%%

(* ===== verification/Cni.v ===== *)
(** * The CNI plugin ([cni/src/lib.rs])

    [run] with [cmd_add] and [cmd_del], the address request [allocate_ip] and
    the notification [notify_agent].  The plugin acts on the world by running
    commands, posting to the agent and printing; these actions are the events
    of a trace ([Trace]), and what the environment answers may depend on the
    trace so far. *)

From S2P Require Import Prelude RustStr Trace NetAddr Json Api.

(** ** Data *)

Record CniCmd := mkCniCmd {
  cni_version : string;
  command : option string;
  container_id : option string;
  netns : option string;
  if_name : option string;
  args : option string;
  cni_name : option string;
  cni_type : option string
}.

Record CniIp := mkCniIp { ip_version : string; address : string; gateway : option string }.

Record CniDns := mkCniDns { nameservers : list string }.

Record CniResult := mkCniResult {
  res_version : string;
  ips : list CniIp;
  dns : option CniDns
}.

Definition GATEWAY : string := "10.244.0.1".
Definition AGENT_API : string := "http://127.0.0.1:9091".

(** What is printed, as a value: a result or the bare version object. *)
Inductive CniOutput :=
| OutResult (r : CniResult)
| OutVersion (v : string).

(** The output of a command that ran: whether it succeeded, and [stderr]. *)
Record Output := mkOutput { success : bool; stderr : string }.

(** ** Effects *)

Inductive Event :=
| Exec (program : string) (argv : list string)
| Post (url payload : string)
| Println (out : CniOutput).

(** The environment: the result of running a command ([Err] when it cannot
    be started), and of a POST through ureq (the body of the response as
    text, or an error; an error of [into_string] has the same effect). *)
Record Env := mkEnv {
  env_exec : list Event -> string -> list string -> outcome string Output;
  env_post : list Event -> string -> string -> outcome string string
}.

Abbreviation Cni := (Traced Event).

Section Plugin.
Context (env : Env) {V : Type} `{Json V}.

(** [Command::new(program).args(argv).output()?] *)
Definition exec (program : string) (argv : list string) : Cni Output :=
  perform (Exec program argv) (fun tr => env_exec env tr program argv).

Definition post (url payload : string) : Cni string :=
  perform (Post url payload) (fun tr => env_post env tr url payload).

Definition println (out : CniOutput) : Cni unit := perform (Println out) (fun _ => Ok tt).

(** ** Operations *)

(** [format!("veth-{}", &container_id[..8.min(container_id.len())])] *)
Definition host_iface_of (cid : string) : outcome string string :=
  p ← str_prefix cid (Nat.min 8 (str_len cid)); Ok ("veth-" +:+ p).

(** The address when the agent gives none. *)
Definition fallback_ip (cid : string) : Ipv4Addr := ipv4_new 10 244 0 (2 + hash31 cid mod 253).

Definition api_url : string := AGENT_API +:+ "/api/v1/container".

(** The address in the agent's response. *)
Definition response_ip (body : string) : option Ipv4Addr :=
  match from_slice (V:=V) (as_bytes body) with
  | Ok json => index_str json "ip" ≫= parse_ipv4
  | _ => None
  end.

Definition allocate_ip (cid : string) : Cni Ipv4Addr :=
  resp ← try (post api_url (obj_to_string [("action", "allocate"); ("container_id", cid)]));
  mret (default (fallback_ip cid) (ok resp ≫= response_ip)).

Definition notify_agent (action cid ip iface : string) : Cni unit :=
  _ ← post api_url (obj_to_string (cmd_fields action cid ip iface));
  mret tt.

(** [netns.trim_start_matches("/proc/").trim_end_matches("/ns/net")] *)
Definition ns_target_of (netns : string) : string :=
  trim_end_matches (trim_start_matches netns "/proc/") "/ns/net".

Definition nsenter (ns_target : string) (argv : list string) : Cni Output :=
  exec "nsenter" (["--target"; ns_target; "--net"; "--"] ++ argv).

Definition cmd_add (cmd : CniCmd) (version : string) : Cni unit :=
  let cid := default "unknown" (container_id cmd) in
  let netns := default "/proc/1/ns/net" (netns cmd) in
  let if_name := default "eth0" (if_name cmd) in
  host_iface ← lift (host_iface_of cid);
  output ← exec "ip" ["link"; "add"; host_iface; "type"; "veth"; "peer"; "name"; if_name];
  if (negb (success output) && negb (contains (stderr output) "File exists"))%bool
  then lift (Err ("veth create failed: " +:+ stderr output))
  else
    _ ← exec "ip" ["link"; "set"; if_name; "netns"; netns];
    container_ip ← allocate_ip cid;
    _ ← exec "ip" ["addr"; "add"; show_ipv4 container_ip +:+ "/32"; "dev"; host_iface];
    _ ← exec "ip" ["link"; "set"; host_iface; "up"];
    let ns_target := ns_target_of netns in
    _ ← nsenter ns_target ["ip"; "addr"; "add"; show_ipv4 container_ip +:+ "/16"; "dev"; if_name];
    _ ← nsenter ns_target ["ip"; "link"; "set"; if_name; "up"];
    _ ← nsenter ns_target ["ip"; "route"; "add"; "default"; "via"; GATEWAY; "dev"; if_name];
    _ ← try (notify_agent "add" cid (show_ipv4 container_ip) host_iface);
    println (OutResult (mkCniResult version
      [mkCniIp "4" (show_ipv4 container_ip +:+ "/16") (Some GATEWAY)] None)).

%%

#### YOUR INSTRUCTIONS
Look above and return each line of the records exactly, from the very first through the line with "env_exec : list", both included.

#### EXPECTED OUTPUT
(* ===== verification/Cni.v ===== *)
(** * The CNI plugin ([cni/src/lib.rs])

    [run] with [cmd_add] and [cmd_del], the address request [allocate_ip] and
    the notification [notify_agent].  The plugin acts on the world by running
    commands, posting to the agent and printing; these actions are the events
    of a trace ([Trace]), and what the environment answers may depend on the
    trace so far. *)

From S2P Require Import Prelude RustStr Trace NetAddr Json Api.

(** ** Data *)

Record CniCmd := mkCniCmd {
  cni_version : string;
  command : option string;
  container_id : option string;
  netns : option string;
  if_name : option string;
  args : option string;
  cni_name : option string;
  cni_type : option string
}.

Record CniIp := mkCniIp { ip_version : string; address : string; gateway : option string }.

Record CniDns := mkCniDns { nameservers : list string }.

Record CniResult := mkCniResult {
  res_version : string;
  ips : list CniIp;
  dns : option CniDns
}.

Definition GATEWAY : string := "10.244.0.1".
Definition AGENT_API : string := "http://127.0.0.1:9091".

(** What is printed, as a value: a result or the bare version object. *)
Inductive CniOutput :=
| OutResult (r : CniResult)
| OutVersion (v : string).

(** The output of a command that ran: whether it succeeded, and [stderr]. *)
Record Output := mkOutput { success : bool; stderr : string }.

(** ** Effects *)

Inductive Event :=
| Exec (program : string) (argv : list string)
| Post (url payload : string)
| Println (out : CniOutput).

(** The environment: the result of running a command ([Err] when it cannot
    be started), and of a POST through ureq (the body of the response as
    text, or an error; an error of [into_string] has the same effect). *)
Record Env := mkEnv {
  env_exec : list Event -> string -> list string -> outcome string Output;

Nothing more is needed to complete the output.